Reproduce exactly the lines below, from the first through the one containing "else if wl_packet_tx_active", and nothing more.

Stored data
....

(** The last component is what is stored through [out].  A port that was initialized
    has a sink. *)
Definition wl_packet_tx_submit (x : machine) (data length : Z) : machine * wl_err * option packet_token :=
  let p := mc_port x in
  if (data =? NULL) || (length =? 0) then (x, WL_ERR_INVALID_ARG, None)
  else if negb (pp_running p) then (x, WL_ERR_INVALID_STATE, None)
  else if wl_packet_tx_active p then (x, WL_ERR_WOULD_BLOCK, None)
  else if pp_tx_sequence p =? WL_PACKET_SEQUENCE_MAX then (x, WL_ERR_ID_EXHAUSTED, None)
  else
    let p := p <| pp_tx_sequence := u32 (pp_tx_sequence p + 1) |> in
    let token := mk_token (pc_instance (pp_config p)) (pp_tx_sequence p) in
    let p := p <| pp_tx_delivered := 0 |>
               <| pp_tx_state := Z.lor (u32 (Z.shiftl (tk_sequence token) TX_SHIFT)) TX_ACTIVE |> in
    match pc_submit (pp_config p) with
    | None => (x, WL_ERR_INVALID_ARG, None)
    | Some f =>
        let '(x, result) := call_submit f (pc_user (pp_config p)) data length token (set_port p x) in
        match result with
        | WL_PACKET_BUSY | WL_PACKET_FAILED =>
            (set_port (mc_port x <| pp_tx_state := u32 (Z.shiftl (tk_sequence token) TX_SHIFT) |>) x,
             if bool_decide (result = WL_PACKET_BUSY) then WL_ERR_WOULD_BLOCK else WL_ERR_IO, None)
        | WL_PACKET_SENT => ((wl_packet_tx_publish x token WL_PACKET_DRAINED).1, WL_OK, Some token)
        | WL_PACKET_STARTED => (x, WL_OK, Some token)
        end
    end.

(** The flags, 0 when there is nothing to take, with the token. *)
Definition wl_packet_tx_take (p : port) : port * Z * packet_token :=
  let state := pp_tx_state p in
  if Z.land state TX_ACTIVE =? 0 then (p, 0, token_zero)
  else
    let flags := undelivered p in
    if flags =? 0 then (p, 0, token_zero)
    else
      let p := p <| pp_tx_delivered := Z.lor (pp_tx_delivered p) flags |> in
      (if negb (Z.land flags WL_PACKET_DRAINED =? 0)
       then p <| pp_tx_state := Z.ldiff (pp_tx_state p) TX_ACTIVE |> else p,
       flags, mk_token (pc_instance (pp_config p)) (Z.shiftr state TX_SHIFT)).

(** ** Stopping *)

Definition wl_packet_stop (x : machine) : machine :=
  wl_packet_activity (set_port (mc_port x <| pp_running := false |>) x).

Definition wl_packet_quiescent (p : port) : bool :=
  negb (pp_running p) && negb (pp_claim_active p) && negb (pp_borrowed p) &&
  negb (wl_packet_rx_ready p) && negb (wl_packet_tx_active p).

(** ** Runs *)

(** What a sink may do before it returns: publish, notify, and work on its own data. *)
Inductive sink_step (x : machine) : machine → Prop :=
  | sink_publish token flags : sink_step x (wl_packet_tx_publish x token flags).1
  | sink_activity : sink_step x (wl_packet_activity x)
  | sink_world w : sink_step x (x <| mc_world := w |>).

Definition sink_laws : Prop :=
  ∀ f u data length token x, rtc sink_step x (call_submit f u data length token x).1.

(** Bytes the producer may store to: the span it holds, or memory outside the units. *)
Definition packet_may_store (p : port) (a : Z) : Prop :=
  (pp_claim_active p = true ∧
   rx_address p (pp_claim_cursor p) <= a < rx_address p (pp_claim_cursor p) + pp_claim_capacity p) ∨
  ¬ (pc_rx_storage (pp_config p) <= a <
       pc_rx_storage (pp_config p) + WL_PACKET_RX_SLOTS * pc_rx_unit_size (pp_config p)).

(** What is observed of a run: the packets committed and borrowed, byte for byte, the
    transmissions started and the completions taken. *)
Inductive packet_event :=
  | Committed (packet : list Z)
  | Borrowed (packet : list Z)
  | Started (sequence : Z)
  | Taken (sequence flags : Z).

Definition borrowed_bytes (x : machine) (b : packet_borrow) : list Z :=
  mread (mc_mem x) (pb_data b) (Z.to_nat (pb_length b)).

(** One operation of either side. *)
Inductive packet_step (x : machine) : list packet_event → machine → Prop :=
  | ps_claim maximum : packet_step x [] (set_port (wl_packet_rx_claim (mc_port x) maximum).1.1 x)
  | ps_store a b :
      packet_may_store (mc_port x) a → packet_step x [] (x <| mc_mem := mset (mc_mem x) a b |>)
  | ps_commit claim length x' e :
      0 <= length → wl_packet_rx_commit x claim length = (x', e) →
      packet_step x
        (if is_ok e
         then [Committed (mread (mc_mem x) (span_data (pcl_span claim)) (Z.to_nat length))] else []) x'
  | ps_abort claim : packet_step x [] (wl_packet_rx_abort x claim).1
  | ps_publish token flags : packet_step x [] (wl_packet_tx_publish x token flags).1
  | ps_activity : packet_step x [] (wl_packet_activity x)
  | ps_borrow p r :
      wl_packet_rx_borrow (mc_port x) = (p, r) →
      packet_step x (match r with inr b => [Borrowed (borrowed_bytes x b)] | inl _ => [] end)
        (set_port p x)
  | ps_release b : packet_step x [] (wl_packet_rx_release x b).1
  | ps_submit data length x' e token :
      wl_packet_tx_submit x data length = (x', e, token) →
      packet_step x (match token with Some t => [Started (tk_sequence t)] | None => [] end) x'
  | ps_take p flags token :
      wl_packet_tx_take (mc_port x) = (p, flags, token) →
      packet_step x (if flags =? 0 then [] else [Taken (tk_sequence token) flags]) (set_port p x)
  | ps_take_activity : packet_step x [] (set_port (wl_packet_take_activity (mc_port x)).1 x)
  | ps_stop : packet_step x [] (wl_packet_stop x).

(** Runs of a freshly initialized port, with their observations. *)
Inductive packet_run (config : packet_config F) : machine → list packet_event → Prop :=
  | prun_init m p0 p w :
      wl_packet_init true p0 config = (p, WL_OK) → packet_run config (mk_machine m p w) []
  | prun_step x evs ev x' :
      packet_run config x evs → packet_step x ev x' → packet_run config x' (evs ++ ev).

Definition committed (evs : list packet_event) : list (list Z) :=
  omap (λ e, match e with Committed b => Some b | _ => None end) evs.
Definition handed_over (evs : list packet_event) : list (list Z) :=
  omap (λ e, match e with Borrowed b => Some b | _ => None end) evs.
Definition started_in (evs : list packet_event) : list Z :=
  omap (λ e, match e with Started s => Some s | _ => None end) evs.
Definition taken_in (evs : list packet_event) : list (Z * Z) :=
  omap (λ e, match e with Taken s f => Some (s, f) | _ => None end) evs.

(** ** Receiving, in order *)

Definition unit_bytes (x : machine) (cursor : Z) : list Z :=
  mread (mc_mem x) (rx_address (mc_port x) cursor) (Z.to_nat (rx_length (mc_port x) cursor)).

Definition lent (p : port) : Z := if pp_borrowed p then 1 else 0.

(** The packets that were committed and not borrowed yet. *)
Definition rx_waiting (x : machine) : list (list Z) :=
  let p := mc_port x in
  (λ i, unit_bytes x (u32 (pp_read_cursor p + lent p + Z.of_nat i))) <$>
    seq 0 (Z.to_nat (u32 (pp_write_cursor p - pp_read_cursor p) - lent p)).

Record rx_inv (x : machine) (pub handed : list (list Z)) : Prop := {
  ri_unit : 0 < pc_rx_unit_size (pp_config (mc_port x));
  ri_lengths : length (pp_lengths (mc_port x)) = 2%nat;
  ri_write : pp_write_cursor (mc_port x) = u32 (len pub);
  ri_read : pp_read_cursor (mc_port x) = u32 (len handed - lent (mc_port x));
  ri_order : handed = take (length handed) pub ∧ 0 <= len handed - lent (mc_port x) ∧
             len handed <= len pub <= len handed - lent (mc_port x) + 2;
  ri_claim : pp_claim_active (mc_port x) = true →
             pp_claim_cursor (mc_port x) = pp_write_cursor (mc_port x) ∧
             len pub < len handed - lent (mc_port x) + 2 ∧
             pp_claim_capacity (mc_port x) <= pc_rx_unit_size (pp_config (mc_port x));
  ri_units : ∀ i, len handed - lent (mc_port x) <= i < len pub →
             0 < rx_length (mc_port x) i <= pc_rx_unit_size (pp_config (mc_port x)) ∧
             pub !! Z.to_nat i = Some (unit_bytes x i);
}.

(** The part of the port the receiving side looks at. *)
Definition same_rx (x x' : machine) : Prop :=
  mc_mem x' = mc_mem x ∧ pp_config (mc_port x') = pp_config (mc_port x) ∧
  pp_write_cursor (mc_port x') = pp_write_cursor (mc_port x) ∧
  pp_read_cursor (mc_port x') = pp_read_cursor (mc_port x) ∧
  pp_claim_active (mc_port x') = pp_claim_active (mc_port x) ∧
  pp_lengths (mc_port x') = pp_lengths (mc_port x) ∧
  pp_claim_cursor (mc_port x') = pp_claim_cursor (mc_port x) ∧
  pp_claim_capacity (mc_port x') = pp_claim_capacity (mc_port x) ∧
  pp_borrowed (mc_port x') = pp_borrowed (mc_port x).

#[local] Instance same_rx_refl : Reflexive same_rx.
Proof. by repeat split. Qed.

#[local] Instance same_rx_trans : Transitive same_rx.
Proof. unfold same_rx. intros x y z. intuition congruence. Qed.

Lemma same_rx_inv x x' pub handed : same_rx x x' → rx_inv x pub handed → rx_inv x' pub handed.
Proof.
  intros (E1 & E2 & E3 & E4 & E5 & E6 & E7 & E8 & E9) [].
  assert (lent (mc_port x') = lent (mc_port x)) as El by (unfold lent; by rewrite E9).
  assert (∀ i, rx_length (mc_port x') i = rx_length (mc_port x) i) as En by (intros i; unfold rx_length; by rewrite E6).
  assert (∀ i, unit_bytes x' i = unit_bytes x i) as Eu
    by (intros i; unfold unit_bytes, rx_address; by rewrite E1, E2, En).
  split; rewrite ?El, ?E2, ?E3, ?E4, ?E5, ?E6, ?E7, ?E8; try done.
  intros i Hi. rewrite En, Eu. by apply ri_units0.
Qed.

Lemma activity_rx x : same_rx x (wl_packet_activity x).
Proof. unfold wl_packet_activity. case_match; done. Qed.

Lemma publish_rx x token flags : same_rx x (wl_packet_tx_publish x token flags).1.
Proof.
  unfold wl_packet_tx_publish. repeat case_match; try done. etrans; [|apply activity_rx]. done.
Qed.

Lemma sink_rx x x' : rtc sink_step x x' → same_rx x x'.
Proof.
  induction 1 as [|x y z Hs _ IH]; [done|]. etrans; [|exact IH].
  destruct Hs; [apply publish_rx|apply activity_rx|done].
Qed.

Lemma cursor_u32 i : u32 i mod WL_PACKET_RX_SLOTS = i mod WL_PACKET_RX_SLOTS.
Proof. unfold u32, WL_PACKET_RX_SLOTS. rewrite <- Znumtheory.Zmod_div_mod; [done|lia|lia|]. by exists (2 ^ 31). Qed.

Lemma slot_of_u32 p i :
  rx_address p (u32 i) = rx_address p i ∧ rx_length p (u32 i) = rx_length p i ∧ rx_slot (u32 i) = rx_slot i.
Proof. unfold rx_address, rx_length, rx_slot. by rewrite cursor_u32. Qed.

Lemma lent_bound (p : port) : 0 <= lent p <= 1.
Proof. unfold lent. destruct (pp_borrowed p); lia. Qed.

Ltac lent_is v := repeat match goal with |- context [lent ?p] => change (lent p) with v end.

Section Receive.
Context (x : machine) (pub handed : list (list Z)) (Hinv : rx_inv x pub handed).

Lemma rx_distance :
  u32 (pp_write_cursor (mc_port x) - pp_read_cursor (mc_port x)) = len pub - (len handed - lent (mc_port x)).
Proof.
  pose proof (lent_bound (mc_port x)). destruct Hinv. destruct ri_order0 as (_ & ? & ?).
  rewrite ri_write0, ri_read0. apply u32_distance. lia.
Qed.

Lemma claim_rx maximum : rx_inv (set_port (wl_packet_rx_claim (mc_port x) maximum).1.1 x) pub handed.
Proof.
  pose proof rx_distance as Hd. unfold wl_packet_rx_claim. cbv zeta.
  repeat match goal with |- context [if ?b then _ else _] => destruct b eqn:?; [by apply (same_rx_inv x)|] end.
  destruct Hinv. split; try done. intros _. rewrite Hd in *. unfold WL_PACKET_RX_SLOTS in *.
  split; [done|]. change (lent _) with (lent (mc_port x)). cbn. lia.
Qed.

....

Exercise result:
(** The last component is what is stored through [out].  A port that was initialized
    has a sink. *)
Definition wl_packet_tx_submit (x : machine) (data length : Z) : machine * wl_err * option packet_token :=
  let p := mc_port x in
  if (data =? NULL) || (length =? 0) then (x, WL_ERR_INVALID_ARG, None)
  else if negb (pp_running p) then (x, WL_ERR_INVALID_STATE, None)
  else if wl_packet_tx_active p then (x, WL_ERR_WOULD_BLOCK, None)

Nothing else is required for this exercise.